Re-write the test infrastructure [Jason]

Jason really doesn't like how the current test infrastructure uses SCons. I think it makes in incredibly hard to use. Plus, it makes it difficult to integrate into CI systems (e.g., Jenkins).

A couple of "requirements". This is not an exhaustive list.

  • Incremental testing (don't test things for parts of the code that didn't change)
  • Functional-only tests
  • Easy to compare a subset of stats (e.g., all that matters is that the number of cache misses is the same)

Re-write the build system [Jason/Andreas S]
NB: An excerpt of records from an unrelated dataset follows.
Definition build_compact_summary_message (summary : str) (suppress_follow_up : bool) :
    ConversationMessage :=
  from_user_text
    (lit "This session is being continued from a previous conversation that ran out of context. The summary below covers the earlier portion of the conversation."
     ++ line_break ++ line_break ++ format_compact_summary summary
     ++ (if suppress_follow_up
         then line_break ++ lit "Continue the conversation from where it left off without asking the user any further questions. Resume directly."
         else [])).

Definition replace_image (b : ContentBlock) : ContentBlock :=
  match b with
  | Image media_type _ =>
      Text (lit "[image content omitted for compaction: " ++ media_type ++ lit "]")
  | other => other
  end.

Definition replace_images_with_placeholders (messages : list ConversationMessage) :
    list ConversationMessage :=
  (fun m => {| role := role m; content := replace_image <$> content m |}) <$> messages.

(** ** Stage 4: dropping the oldest rounds *)

Definition starts_round (m : ConversationMessage) : bool :=
  bool_decide (role m = User)
  && negb (existsb is_tool_result (content m))
  && negb (is_empty (trim (text m))).

Fixpoint group_rounds (messages current : list ConversationMessage) :
    list (list ConversationMessage) :=
  match messages with
  | [] => if is_empty current then [] else [current]
  | m :: rest =>
      if starts_round m && negb (is_empty current)
      then current :: group_rounds rest [m]
      else group_rounds rest (current ++ [m])
  end.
Andreas S. has taken some steps to replace SCons with cmake. Another interesting option is bazel: https://bazel.build/, a new build system from Google. This would be a rather huge undertaking, though.

A few requirements. Again, this list isn't exhaustive.

  • Split gem5's components into separate dynamically-linked objects (reduce the size of the gem5 binary)
  • Faster!
  • Play nice with test and CI systems.

A binary-translation CPU [Andreas H]

A large-sized project for some crafty person out there. This would be useful for fast-forwarding, much like the KVMCpu, but more portable. It could, for example, be built on top of the Tiny Code Generator (TCG), as it is BSD licensed. Another possible place to look for inspiration is pydgin (https://github.com/cornell-brg/pydgin) which leverages Python (and PyPy/RPython) to build a jit for binary translation.

Quite a big task, but also a very big contribution to gem5.